In a recent meeting with his cabinet of ministers, Ethiopian Prime Minister Abiy Ahmed confirmed that the country is prepared to allow foreign mortgage banks entry into the Ethiopian housing market.
During his statement the Prime Minister affirmed the need to address the country’s housing crisis, especially in the capital city, Addis Ababa. He said that one of the avenues that the government can look to, besides its own policies, is the banking sector.
The move might signify that Ethiopia is willing to open its banking sector to foreign companies and investors. Over the past few months, many international financial organizations and experts had criticized the country’s unwillingness to liberalize its banking sector.

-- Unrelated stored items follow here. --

Lemma load_segment_run D ip sz m f k l ph :
  locked ip f -> built k D (-1) sz m X l m0 L -> zero_from m sz -> header_ok ph ->
  p_type ph = ELF_PROG_LOAD ->
  wp (load_segment kend argp dev_read D ip ph sz) (mkest f (mkkvm k kp hs) p)
    (loaded D ip (segment_spec c ph (sz, m))).
Proof.
  intros Hlk Hb Hz (Hv & Hm & Hf & Ho) Hty. unfold load_segment, segment_spec. rewrite Hty. cbn [Z.eqb Pos.eqb ELF_PROG_LOAD negb].
  pose proof Hb as (? & ? & ? & [_ Hsz _ _ _ _ _ _ _]).
  set (top := vaddr ph + memsz ph).
  assert (forall o', doomed k D X m0 L -> match o' with Some (sz', _) => Z.of_nat (length L) <= room sz' | None => True end ->
            wp (ret None) (mkest f (mkkvm k kp hs) p) (loaded D ip o')) as Hbad
    by (intros o' Hd Hr; apply wp_ret; exists f, k; split_and!; done).
  pose proof (built_doomed _ _ _ _ _ _ _ _ _ _ _ _ _ _ Hb) as Hd.
  btest (memsz ph <? filesz ph); [by apply Hbad|].
  destruct (wrap_add _ _ Hv Hm) as [[Eu Ht]|[Eu Ht]]; fold top in Eu, Ht.
  2: { rewrite (proj2 (Z.ltb_lt _ _) Eu), (proj2 (Z.leb_le KERNBASE top)) by (unfold KERNBASE; lia). by apply Hbad. }
  rewrite Eu, (proj2 (Z.ltb_ge top (vaddr ph))) by lia. eapply wp_bind, wp_in_mem, wp_mono; [apply (alloc_segment D k sz m l top Hb Hz); lia|].
  intros r k1 [(-> & Hlt & l1 & Hb1)|(-> & Hd1 & Hr1)].
  2: { apply wp_ret. exists f, k1. split_and!; [done|done|done|].
       destruct (Z.leb_spec KERNBASE top) as [?|Hk]; [done|]. destruct Hr1 as [?|Hr1]; [lia|].
       pose proof (room_mono top (Z.max sz top) ltac:(lia)). repeat case_match; simplify_eq; done || lia. }
  destruct (Z.leb_spec KERNBASE top) as [?|_]; [lia|].
  assert (wp (ret None) (mkest f (mkkvm k1 kp hs) p) (loaded D ip None)) as Hbad1
    by (apply wp_ret; exists f, k1; split_and!; [done|done|by eapply built_doomed|done]).
  destruct (Z.max sz top =? 0); [done|]. destruct (Z.eqb_spec (vaddr ph mod PGSIZE) 0) as [Hal|_]; [|done].
  cbn [negb]. assert (top <= 4096 * npages (Z.max sz top)) as Htop
    by (unfold npages; Z.to_euclidean_division_equations; lia).
  eapply wp_seq; [apply (loaduvm_run D (Z.max sz top) ip (vaddr ph) (p_off ph) (filesz ph) f k1 m l1); [done|lia|lia|lia|lia|done|done]|].
  intros r s' (f' & k' & -> & Hlk' & [(-> & Hle & Hb')|(-> & Hf0 & Hgt & Hd')]); apply wp_ret.
  - rewrite (proj2 (andb_false_iff _ _)) by (destruct (Z.ltb_spec 0 (filesz ph)); [right; b2p; lia|by left]).
    exists f', k'. split_and!; [done|done|]. cbn. eexists _, l1. split_and!; [done|exact Hb'|].
    eapply zero_from_poke; [exact Hz|lia|]. pose proof (slice_le (p_off ph) (filesz ph) ltac:(lia)). lia.
  - rewrite (proj2 (Z.ltb_lt 0 (filesz ph)) Hf0), (proj2 (Z.ltb_lt _ _) Hgt). cbn [andb].
    exists f', k'. split_and!; done.
Qed.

The Ethiopian government estimates that 1 to 1.2 million houses need to be built annually to meet the growing demand for housing in urban cities and towns, according to the Prime Minister. Recent reports show that at least 70 percent of housing units in Ethiopia need total renovation and only 20 percent of housing units have adequate sanitation.

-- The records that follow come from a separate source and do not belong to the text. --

(* ===== verification/ExecFiles.v ===== *)
(** * The files that [exec] reads ([exec.c] on [fs.c] and [log.c])

    The file system on a disk with a directory tree answers [exec] the way
    [exec] relies on. *)
From S2P Require Import Prelude Proc Syscall Exec ExecLoad.
From S2P Require Import Sleeplock Bio BufCache BioSpec Log LogSpec LogOps Tx Fs FsBlocks FsInode FsFiles FsContents FsDirs FsIcache FsSpec FileSpec FsPath.

(** ** Views that agree where the file system is *)

Section Agree.
Context {disksize : Z} {home : Z -> Prop} (sb : superblock) (v v' : Z -> block).
Context (HL : layout disksize home sb) (HA : agree (home := home) v v').

Lemma agree_stored n : 0 <= n < sb_ninodes sb -> stored sb v' n = stored sb v n.
Proof. intros Hn. unfold stored, dinode_at. cbn [i_inum]. by rewrite (HA _ (proj1 (ly_inode _ _ _ HL _ Hn))). Qed.

Lemma agree_linked n : linked sb v' n <-> linked sb v n.
Proof. unfold linked. split; intros (Hn & H); (split; [done|]); by rewrite agree_stored in *. Qed.

Lemma agree_file n : tree_ok sb v -> linked sb v n -> file_of sb v' n = file_of sb v n.
Proof.
  intros HT Hn. unfold file_of. rewrite agree_stored by apply Hn.
  eapply meta_contents; [by eapply agree_meta|by apply HT].
Qed.

Lemma agree_tree : tree_ok sb v -> tree_ok sb v'.
Proof.
  intros HT. split; intros n; rewrite ?agree_linked.
  - intros Hn. rewrite agree_stored by apply Hn. eapply meta_inode; [by eapply agree_meta|by apply HT].
  - intros Hn. rewrite agree_stored by apply Hn. by apply HT.
  - intros e m Hn. rewrite agree_linked in *. rewrite agree_stored, agree_file by (done || apply Hn). by apply HT.
Qed.

Lemma agree_resolve es : forall n, tree_ok sb v -> linked sb v n -> resolve sb v' n es = resolve sb v n es.
Proof.
  induction es as [|e es IH]; intros n HT Hn; [done|]. cbn [resolve]. rewrite agree_stored, agree_file by (done || apply Hn).
  destruct (Z.eqb_spec (i_type (stored sb v n)) T_DIR); [|done].
  destruct (dir_inum _ e) as [m|] eqn:E; [|done]. apply IH; [done|]. by eapply tr_entry.
Qed.

Lemma agree_quiet me lk ic : quiet me sb v lk ic -> quiet me sb v' lk ic.
Proof.
  intros [Hok Hlk Hdev Hsy]. split; [done|done|done|]. intros j x Hx Hr Hv.
  eapply agree_synced; [done|done|by eapply Hdev|by eapply Hsy].
Qed.

End Agree.

Lemma agree_sym {home : Z -> Prop} v v' : agree (home := home) v v' -> agree (home := home) v' v.
Proof. intros H n Hn. symmetry. by apply H. Qed.

Lemma extra_trans l ic0 ic ic' : extra [] ic0 ic -> extra l ic ic' -> extra l ic0 ic'.
Proof.
  intros [El E] [Fl F]. split; [congruence|]. intros j x Hx. destruct (E j x Hx) as (y & Hy & Hr & Hi).
  destruct (F j y Hy) as (z & Hz & Hr' & Hi'). exists z. cbn in Hr. split_and!; [done|lia|].
  intros Hp. destruct (Hi Hp), Hi'; [lia|]. split; congruence.
Qed.

Lemma resolve_linked sb v es : forall n m, tree_ok sb v -> linked sb v n -> resolve sb v n es = Some m -> linked sb v m.
Proof.
  induction es as [|e es IH]; intros n m HT Hn; cbn [resolve]; [by intros [= <-]|].
  destruct (Z.eqb_spec (i_type (stored sb v n)) T_DIR); [|done].
  destruct (dir_inum _ e) as [k|] eqn:E; [|done]. apply IH; [done|]. by eapply tr_entry.
Qed.

(** ** The tree as [exec] sees it *)

Section Files.
Context {S : Type} {TO : TxOps S} {disksize : Z} {home : Z -> Prop} {TD : TxDisk S disksize home}.
Context (me : Z) (dev_read : Z -> option (Z -> M (fsst S) (Z * list Z))) (sb : superblock) (v : Z -> block).
Context (HL : layout disksize home sb) (HF : fs_ok sb v) (HT : tree_ok sb v).

(** The cache between operations, up to entries that are not in use. *)
Context (ic0 : list inode).
Context (Hroom : exists j k x y, j <> k /\ ic0 !! j = Some x /\ ic0 !! k = Some y /\ i_ref x = 0 /\ i_ref y = 0).
Context (Hfew : forall j x, ic0 !! j = Some x -> 0 <= i_ref x < 2147483640).

(** The path, and what it leads to. *)
Context (cw : nat) (path : list Z) (n : Z).
Context (Hnz : Forall (.≠ 0) path) (Hst : start_of ic0 cw path n) (Hli : linked sb v n).
Context (Hfile : forall m, resolve sb v n (elems path) = Some m ->
  i_type (stored sb v m) <> T_DEV /\ Forall (fun b => 0 <= b < 256) (file_of sb v m)).

Definition fs_found : option (list Z) := file_of sb v <$> resolve sb v n (elems path).

Definition fs_closed (f : fsst S) : Prop := exists t ic,
  f = mkfs t sb ic /\ tclosed (TD := TD) t v /\ quiet me sb v None ic /\ extra [] ic0 ic.

(** Inside an operation, with the references [l] and the lock [lk]. *)
Definition fs_in (l : list nat) (lk : option nat) (f : fsst S) (a : tspec) (t : S) (ic : list inode) : Prop :=
  f = mkfs t sb ic /\ trepr (TxView := t_in) t a /\ calm (disksize := disksize) (home := home) sb a /\
  agree (home := home) v (t_view a) /\ quiet me sb (t_view a) lk ic /\ extra l ic0 ic.

Definition fs_open (f : fsst S) : Prop := exists a t ic, fs_in [] None f a t ic.

(** Entry [ip] caches the inode that the path leads to. *)
Definition fs_at (lk : option nat) (ip : nat) (f : fsst S) : Prop :=
  exists a t ic x m, fs_in [ip] lk f a t ic /\ ic !! ip = Some x /\ 0 < i_ref x /\
    i_inum x = m /\ resolve sb v n (elems path) = Some m /\ linked sb v m /\
    match lk with Some _ => synced sb (t_view a) x /\ i_dev x = 1 | None => True end.

Definition fs_named (ip : nat) : fsst S -> Prop := fs_at None ip.
Definition fs_locked (ip : nat) : fsst S -> Prop := fs_at (Some ip) ip.

Lemma fs_begin f : fs_closed f -> wp (lift tx_begin) f (fun _ f' => fs_open f').
Proof.
  intros (t & ic & -> & (a0 & HR & Ha & Hv) & Hq & Hx). apply wp_lift.
  eapply wp_mono; [by apply t_begin_ok|]. intros [] t' (a & R' & [H1 H2] & _ & H4 & H5).
  assert (HA : agree (home := home) v (t_view a)) by (intros b Hb; by rewrite H5, Hv).
  exists a, t', ic. split_and!; [done|done| |done|by eapply agree_quiet|done].
  split; [done| |done|done]. eapply meta_fs_ok; [by eapply agree_meta|done].
Qed.

Lemma fs_end f : fs_open f -> wp (lift tx_end) f (fun _ f' => fs_closed f').
Proof.
  intros (a & t & ic & -> & HR & Hc & HA & Hq & Hx). apply wp_lift.
  eapply wp_mono; [apply t_end_ok; [done|split; apply Hc]|]. intros r t' (a' & R' & Ha & Hv).
  exists t', ic. split_and!; [done| |by eapply agree_quiet; [|apply agree_sym|]|done].
  exists a'. split_and!; [done|done|]. intros b Hb. by rewrite Hv, HA.
Qed.

Lemma room_extra ic : extra [] ic0 ic ->
  (exists j k x y, j <> k /\ ic !! j = Some x /\ ic !! k = Some y /\ i_ref x = 0 /\ i_ref y = 0) /\
  (forall j x, ic !! j = Some x -> 0 <= i_ref x < 2147483640) /\ start_of ic cw path n.
Proof.
  intros [El E]. split_and!.
  - destruct Hroom as (j & k & x & y & Hjk & Hx & Hy & Hrx & Hry).
    destruct (E _ _ Hx) as (x' & Hx' & Hr & _), (E _ _ Hy) as (y' & Hy' & Hr' & _). cbn in Hr, Hr'.
    exists j, k, x', y'. split_and!; [done|done|done|lia|lia].
  - intros j y Hy. assert (j < length ic0)%nat as [x Hx]%lookup_lt_is_Some_2 by (rewrite <- El; by eapply lookup_lt_Some).
    destruct (E _ _ Hx) as (y' & Hy' & Hr & _). cbn in Hr. pose proof (Hfew _ _ Hx). rewrite Hy in Hy'. injection Hy' as <-. lia.
  - unfold start_of in *. case_bool_decide; [done|]. destruct Hst as (x & Hx & Hr & Hi).
    destruct (E _ _ Hx) as (x' & Hx' & Hr' & Hi'). cbn in Hr'. exists x'. split_and!; [done|lia|]. destruct Hi'; [lia|congruence].
Qed.

Lemma fs_namei f : fs_open f -> wp (namei me dev_read cw path) f (fun o f' =>
  match o, fs_found with
  | None, None => fs_open f'
  | Some ip, Some _ => fs_named ip f'
  | _, _ => False
  end).
Proof.
  intros (a & t & ic & -> & HR & Hc & HA & Hq & Hx). destruct (room_extra ic Hx) as (Hrm & Hfw & Hs).
  eapply wp_mono.
  - eapply (namei_run (TD := t_in) me dev_read sb (t_view a) ic Hrm Hfw a Hc eq_refl); try done.
    + by eapply agree_tree.
    + by apply (agree_linked sb v _ HL HA).
  - cbn beta. erewrite agree_resolve by done. unfold fs_found.
    intros o s' (t' & ic' & -> & R' & Hq' & H). destruct (resolve sb v n (elems path)) as [m|] eqn:Em; cbn.
    + destruct H as (jp & y & -> & Hex & Hy & Hr & Hi & Hl). exists a, t', ic', y, m.
      pose proof (proj1 (agree_linked sb v _ HL HA m) Hl). split; [|done].
      split_and!; [done|done|done|done|done|by eapply extra_trans].
    + destruct H as [-> Hex]. exists a, t', ic'. split_and!; [done|done|done|done|done|by eapply extra_trans].
Qed.

Lemma fs_ilock ip f : fs_named ip f -> wp (ilock me ip) f (fun _ f' => fs_locked ip f').
Proof.
  intros (a & t & ic & x & m & (-> & HR & Hc & HA & Hq & Hx) & Hip & Hr & Hi & Hm & Hl & _).
  eapply wp_mono.
  - eapply (ilock_quiet (TD := t_in)); try done. rewrite Hi. by apply (agree_linked sb v _ HL HA).
  - cbn beta. intros [] s' (t' & ic' & y & -> & R' & Hq' & Hx' & Hy & Hiy & Hry & Hsy & Hdy).
    exists a, t', ic', y, m. split; [done|]. split; [done|]. split; [done|]. split; [congruence|done].
Qed.

Lemma fs_readi ip c f off k : fs_found = Some c -> fs_locked ip f ->
  0 <= off < 4294967296 -> 0 <= k < 2147483648 ->
  wp (readi dev_read ip off k) f (fun rb f' => rb = ExecLoad.read_spec c off k /\ fs_locked ip f').
Proof.
  unfold fs_found. intros Hf (a & t & ic & x & m & (-> & HR & Hc & HA & Hq & Hx) & Hip & Hr & Hi & Hm & Hl & Hs & Hd) Ho Hk.
  rewrite Hm in Hf. cbn in Hf. injection Hf as <-. destruct (Hfile m Hm) as [Hty _].
  destruct (synced_fields _ _ _ Hs) as (E1 & _ & E3 & E4). rewrite Hi in E1, E3, E4.
  rewrite (agree_stored sb v _ HL HA) in E1, E3, E4 by apply Hl.
  assert (inode_ok sb (t_view a) x) as HI.
  { apply synced_inode; [done|done|]. rewrite Hi. eapply agree_tree; [done|done|done|by apply (agree_linked sb v _ HL HA)]. }
  pose proof (io_size _ _ _ HI) as Hsz. unfold MAXSIZE in Hsz.
  assert (contents (t_view a) (i_addrs x) (i_size x) = file_of sb v m) as Ec.
  { unfold file_of. rewrite <- E3, <- E4. eapply meta_contents; [by eapply agree_meta|].
    eapply meta_inode; [|exact HI]. eapply agree_meta; [done|by apply agree_sym]. }
  assert (Z.of_nat (length (file_of sb v m)) = i_size x) as Elen by (rewrite <- Ec, length_fcontents; lia).
  unfold ExecLoad.read_spec. rewrite Elen. destruct (Z.leb_spec off (i_size x)).
  - rewrite (proj2 (Z.ltb_lt _ _)) by lia. cbn [andb].
    assert (exists o, off = Z.of_nat o) as [o ->] by (exists (Z.to_nat off); lia).
    eapply wp_mono; [apply (readi_run (TD := t_in) dev_read t sb ic a ip x o); try done; try lia; by rewrite E1|].
    intros rb s' (-> & t' & -> & R'). split; [unfold slice; by rewrite Ec, Nat2Z.id|]. exists a, t', ic, x, m. by split_and!.
  - unfold readi. eapply f_geti; [done|]. rewrite E1, (proj2 (Z.eqb_neq _ _)), (proj2 (Z.ltb_lt _ _)) by (done || lia).
    apply wp_ret. split; [done|]. exists a, t, ic, x, m. by split_and!.
Qed.

Lemma fs_put ip f : fs_locked ip f -> wp (iunlockput me ip) f (fun _ f' => fs_open f').
Proof.
  intros (a & t & ic & x & m & (-> & HR & Hc & HA & Hq & Hx) & Hip & Hr & Hi & Hm & Hl & Hs & Hd).
  eapply wp_mono.
  - eapply put_quiet; try done; [|cbn; lia]. rewrite Hi. by apply (agree_linked sb v _ HL HA).
  - intros [] s' (ic' & -> & Hq' & Hx' & _). exists a, t, ic'. by split_and!.
Qed.

Lemma fs_size c : fs_found = Some c -> Z.of_nat (length c) < 2147483648.
Proof.
  unfold fs_found. destruct (resolve sb v n (elems path)) as [m|] eqn:E; [|done]. intros [= <-].
  unfold file_of. rewrite length_fcontents. assert (linked sb v m) as Hm by by eapply resolve_linked.
  pose proof (io_size _ _ _ (tr_inode _ _ HT _ Hm)) as Hs. unfold MAXSIZE in Hs. lia.
Qed.

Lemma fs_bytes c : fs_found = Some c -> Forall (fun b => 0 <= b < 256) c.
Proof.
  unfold fs_found. destruct (resolve sb v n (elems path)) as [m|] eqn:E; [|done]. intros [= <-]. by apply Hfile.
Qed.

Definition fs_files : files dev_read me cw path fs_found :=
  mkfiles dev_read me cw path fs_found fs_closed fs_open fs_named fs_locked
    fs_begin fs_end fs_namei fs_ilock fs_readi fs_put fs_size fs_bytes.

End Files.

(** ** The tree with a program *)

Lemma tree_closed : exists t, tclosed (TD := demo_tx) t tree_fs.
Proof.
  destruct (binit_brepr 7 tree_fs) as (c & _ & Hc); [exact tree_len|].
  exists (mklst (set_outstanding 0 demo_log) c), (mktspec tree_fs ∅ ∅ ∅ 0).
  split; [|split; [split; reflexivity|intros n _; reflexivity]].
  apply (log_closed (BC := bio_cache 7 1000) 2 30 _ c (fresh tree_fs)); try done; try lia.
  destruct (demo_txn 0). split; done.
Qed.

Lemma tree_found : fs_found demo_sb tree_fs [47; 97] 1 = Some prog_bytes.
Proof. vm_compute. reflexivity. Qed.

Lemma tree_start : Forall (.≠ 0) [47; 97] /\ start_of tree_ic 0 [47; 97] 1 /\ linked demo_sb tree_fs 1 /\
  forall m, resolve demo_sb tree_fs 1 (elems [47; 97]) = Some m ->
    i_type (stored demo_sb tree_fs m) <> T_DEV /\ Forall (fun b => 0 <= b < 256) (file_of demo_sb tree_fs m).
Proof.
  split; [repeat (apply Forall_cons; split; [lia|]); apply Forall_nil_2|]. split; [reflexivity|].
  split; [unfold linked; destruct tree_stored as [-> _]; cbn; unfold T_DIR; lia|].
  assert (resolve demo_sb tree_fs 1 (elems [47; 97]) = Some 2) as -> by (vm_compute; reflexivity).
  intros m [= <-]. split; [vm_compute; discriminate|].
  assert (file_of demo_sb tree_fs 2 = prog_bytes) as -> by (vm_compute; reflexivity).
  unfold prog_bytes. cbn. repeat (apply Forall_cons; split; [lia|]). apply Forall_nil_2.
Qed.

Definition tree_files : files (TO := log_tx_ops (BO := bio_ops 7 1000)) (fun _ => None) 7 0 [47; 97]
    (fs_found demo_sb tree_fs [47; 97] 1) :=
  fs_files (TD := demo_tx) 7 (fun _ => None) demo_sb tree_fs demo_layout tree_fs_ok tree_tree tree_ic tree_room tree_few
    0 [47; 97] 1 (proj1 tree_start) (proj1 (proj2 tree_start)) (proj1 (proj2 (proj2 tree_start))) (proj2 (proj2 (proj2 tree_start))).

Eighty percent of Addis Ababa falls within the ‘slum’ category, according to a report by Habitat for Humanity.
Earlier this week, in an attempt to address the lack of sufficient housing units, Addis Ababa Deputy Mayor Adanech Abiebie pledged her administration’s support for all real estate developers. Her administration even signed an agreement with Gojo Bridge Housing Trading PLC for the construction of 1,000 housing units within a year’s time.